That being said, can you please square Fisheads article claim=

From this section they said the Chinese round capability is 850 Sobot and the newer Special round will go as far as 970 with an speed of 1780m/s
.

Also please explain how the Chinese round which weighs less and according to the above has more KE than either the DM-53 or the M829E3 and how the it achieves this with such low pressures?

Fishhead I esitmated the weight based on the Russian round (bore size) and the German round (leangth) thats why I said estimated.

Using your figures of 960mm of RHAe penetration and 1780 m/s and the 11.4K est round performance. I am subtracting 2.2kg from each rounds projectile weight to account for the spool.

est 9kg total weight-2.2kg 6.8kg/2= 3.4kg= 10,772,560/960=11221 which in the proper range.

Optionsss, what the pressure with a 9kg round accelerated to 1780m/s from a 6.25m barrel?
 

LIGO

New Member
How much force required to accelerate an object from rest to 2127.6m/s over a distance of 6.412 meters (barrel length):
We know F*D=W=KE, thus:
F=KE/D
F=9732kj/6.412
F=1517000n
Then what about the pressure: P=F/A
The internal surface area is here: 2rL*3.14
125*3.14*6412= 2516710mm^2
Then pressure
p=1517000/2516710mm^2
QUOTE]

Well, I think you can just use force divided by the cross-section of the barrel to calculate the pressure. (This is by assuming that the pressure is the same in all direction everywhere in the barrel.)

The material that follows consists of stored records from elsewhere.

(** * Wellbeing Assistant API: the chat triage pipeline of [main.py]

    A shallow embedding of [classify_emotion], [risk_score] and the
    [/api/chat] handler [chat], and the properties of the pipeline
    that the specification states about them.

    Modelling choices.
    - A Python [str] is a [string]: the sequence of the bytes of the
      text in UTF-8.  [k in t] is the substring test.  On a text of
      ASCII characters [str.lower] lower-cases the letters A to Z and
      keeps the rest.  On any other text its result comes from the
      Unicode tables of the interpreter (the Kelvin sign becomes k, a
      capital sigma becomes one of two letters according to its place
      in the word); that result is the field [unicode_lower] of the
      parameter [python], and every statement below holds whatever it
      is.  The evaluated
      examples are ASCII texts.  A character is a byte that is not a
      UTF-8 continuation byte, with the continuation bytes after it.
    - A Python [float] score is a rational number [Q].  The handler only
      ever compares scores and takes [max] and [min] of them against the
      decimal literals [0.0], [0.6], [0.85] and [1.0]; no arithmetic is
      performed on a score, so nothing is rounded, and the scores that
      reach a comparison are numbers.  Results are compared with
      Leibniz equality: the functions return the literals themselves.
    - A dict literal handed to the store is an association list in the
      order of the source; [EMOJI_RESPONSES] likewise.
    - [chat] runs in a small state-and-exception monad.  The state is
      the list of the documents that the persistence collaborator has
      accepted, as [chat] passed them, oldest first; an exception is a
      write that the collaborator refused, and it ends the turn. *)

From Stdlib Require Import QArith ZArith String Ascii List Bool Lia Lqa.
Import ListNotations.

Open Scope string_scope.
Open Scope Q_scope.

(** ** Strings *)

Module Str.

(** [c.lower()] on one byte: [A]..[Z] move to [a]..[z], every other byte
    is kept. *)
Definition lower_ascii (c : ascii) : ascii :=
  let n := nat_of_ascii c in
  if (65 <=? n)%nat && (n <=? 90)%nat then ascii_of_nat (n + 32) else c.

(** [text.lower()] on a text of ASCII characters. *)
Fixpoint ascii_lower (s : string) : string :=
  match s with
  | EmptyString => EmptyString
  | String c s' => String (lower_ascii c) (ascii_lower s')
  end.

(** Whether every character of the text is an ASCII character. *)
Fixpoint is_ascii (s : string) : bool :=
  match s with
  | EmptyString => true
  | String c s' => (nat_of_ascii c <? 128)%nat && is_ascii s'
  end.

(** Whether a byte continues a character of a UTF-8 text. *)
Definition is_continuation (c : ascii) : bool :=
  let n := nat_of_ascii c in (128 <=? n)%nat && (n <? 192)%nat.

(** [len(s)]: the number of characters. *)
Fixpoint char_count (s : string) : nat :=
  match s with
  | EmptyString => 0
  | String c s' =>
      ((if is_continuation c then 0 else 1) + char_count s')%nat
  end.

(** [s[:n]]: the first [n] characters, each with its continuation
    bytes. *)
Fixpoint take_chars (n : nat) (s : string) : string :=
  match s with
  | EmptyString => EmptyString
  | String c s' =>
      if is_continuation c then String c (take_chars n s')
      else match n with
           | O => EmptyString
           | S n' => String c (take_chars n' s')
           end
  end.

(** [k in t] for two strings: [k] starts at some position of [t].  The
    empty string is in every string, as in Python. *)
Fixpoint isin (k t : string) : bool :=
  if prefix k t then true
  else match t with
       | EmptyString => false
       | String _ t' => isin k t'
       end.

(** [any(k in t for k in ks)] *)
Definition any_in (ks : list string) (t : string) : bool :=
  existsb (fun k => isin k t) ks.

(** What "occurs as a substring" means. *)
Definition Substring (k t : string) : Prop :=
  exists pre post : string, t = pre ++ k ++ post.

(** Some element of [ks] occurs in [t]. *)
Definition Occurs (ks : list string) (t : string) : Prop :=
  exists k : string, In k ks /\ Substring k t.

End Str.

(** ** Scores *)

(** [score >= bound] *)
Definition Qge_bool (x y : Q) : bool := Qle_bool y x.

(** [x < y] *)
Definition Qlt_bool (x y : Q) : bool := negb (Qle_bool y x).

(** Python's [max(a, b)]: the first argument unless the second is
    strictly greater. *)
Definition py_max (a b : Q) : Q := if Qlt_bool a b then b else a.

(** Python's [min(a, b)]: the first argument unless the second is
    strictly smaller. *)
Definition py_min (a b : Q) : Q := if Qlt_bool b a then b else a.

(** ** Simple emotion + risk utilities *)

Definition RISK_KEYWORDS : list string :=
  ["suicide"; "kill myself"; "end it"; "die"; "self harm"; "cut myself";
   "worthless"; "no reason to live"].

(** The keyword lists that [classify_emotion] and [risk_score] write in
    place. *)
Definition JOY_KEYWORDS : list string :=
  ["happy"; "great"; "good"; "awesome"; "yay"; ":)"].
Definition SADNESS_KEYWORDS : list string :=
  ["sad"; "down"; "cry"; "depressed"; ":("].
Definition ANGER_KEYWORDS : list string :=
  ["angry"; "mad"; "furious"; "annoyed"].
Definition ANXIETY_KEYWORDS : list string :=
  ["worried"; "anxious"; "scared"; "nervous"; "panic"].
Definition NEGATIVE_KEYWORDS : list string :=
  ["hopeless"; "worthless"; "hate myself"; "can't go on"].

(** ** Canned replies *)

Definition EMOJI_RESPONSES : list (string * string) :=
  [("joy", "I'm happy to hear that! Want a fun fact or a joke?");
   ("sadness",
    "I'm here with you. Want to try a short breathing exercise together?");
   ("anger",
    "That sounds frustrating. Want to label the feeling and take a 10-second pause?");
   ("anxiety",
    "It’s okay to feel worried. Let's try box breathing: 4-in, 4-hold, 4-out, 4-hold.");
   ("neutral", "I’m listening. Tell me more.")].

(** The first binding of key [k], if any. *)
Fixpoint dict_lookup {V : Type} (d : list (string * V)) (k : string)
  : option V :=
  match d with
  | [] => None
  | (k', v) :: d' => if String.eqb k' k then Some v else dict_lookup d' k
  end.

(** [d.get(k, default)] *)
Definition dict_get {V : Type} (d : list (string * V)) (k : string)
  (default : V) : V :=
  match dict_lookup d k with
  | Some v => v
  | None => default
  end.

(** The reply of the [score >= 0.85] branch. *)
Definition CRISIS_REPLY : string :=
  "I’m really glad you told me. You matter and you deserve help. "
  ++ "I’d like to help you reach a trusted adult or a professional. "
  ++ "If you're in immediate danger, please call your local emergency number. "
  ++ "Would you like me to share a helpful message with your parent now?".

(** The two fixed parts around the base reply in the [score >= 0.6]
    branch. *)
Definition HARD_WORDS_PREFIX : string :=
  "I’m noticing words that sound really hard. ".
Definition NEED_HELP_SUFFIX : string :=
  " You can also press ‘I need help’ to contact a trusted adult.".

(** ** Requests, responses and documents *)

Record ChatRequest : Type := mkChatRequest {
  child_id : string;
  text : string
}.

Record ChatResponse : Type := mkChatResponse {
  response : string;
  emotion : string;
  resp_risk_score : Q
}.

(** The values that [chat] stores in a document. *)
Inductive value : Type :=
| VStr (s : string)
| VFloat (q : Q)
| VDatetime (t : Z).

(** A dict literal passed to [create_document]: the fields in the order
    of the source. *)
Definition document : Type := list (string * value).

(** The documents the collaborator has accepted, oldest first, each with
    the name of its collection. *)
Definition store : Type := list (string * document).

(** The documents of [s] that went to collection [c]. *)
Definition collection (c : string) (s : store) : list document :=
  map snd (filter (fun e => String.eqb (fst e) c) s).

(** ** The monad of the handler *)

Inductive exn : Type :=
| KeyError (k : string)
| PersistenceError (c : string).

Inductive result (A : Type) : Type :=
| Returned (a : A)
| Raised (e : exn).
Arguments Returned {A} a.
Arguments Raised {A} e.

Definition M (A : Type) : Type := store -> result A * store.

Definition ret {A : Type} (a : A) : M A := fun s => (Returned a, s).

Definition raise {A : Type} (e : exn) : M A := fun s => (Raised e, s).

Definition bind {A B : Type} (m : M A) (k : A -> M B) : M B :=
  fun s =>
    match m s with
    | (Returned a, s') => k a s'
    | (Raised e, s') => (Raised e, s')
    end.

I think a better way to calculate the pressure is to use the adiabatic expansion (no heat exchange between the gas in the barrel and the surrounding) of the ideal gas. Then we know that Pressure*(Volumn^gamma)=constant, which gives us a relation between pressure and volume. Then integrating Pressure*dVolume from the start to the end of the barrel will give us the kinetic energy obtained by the round. This will help fixing the initial pressure in the barrel. (Roughly speaking, as the volume of the gas increases, the pressure decreases in the barrel as the round moves forward, the temperature of the gas decreases, and the gas looses internal energy, which is converted to the kinetic energy obtained by the round.)

This is as far as I can go. If someone here knows the correct initial condition (pressure, volume or temperature) then he/she can continue further…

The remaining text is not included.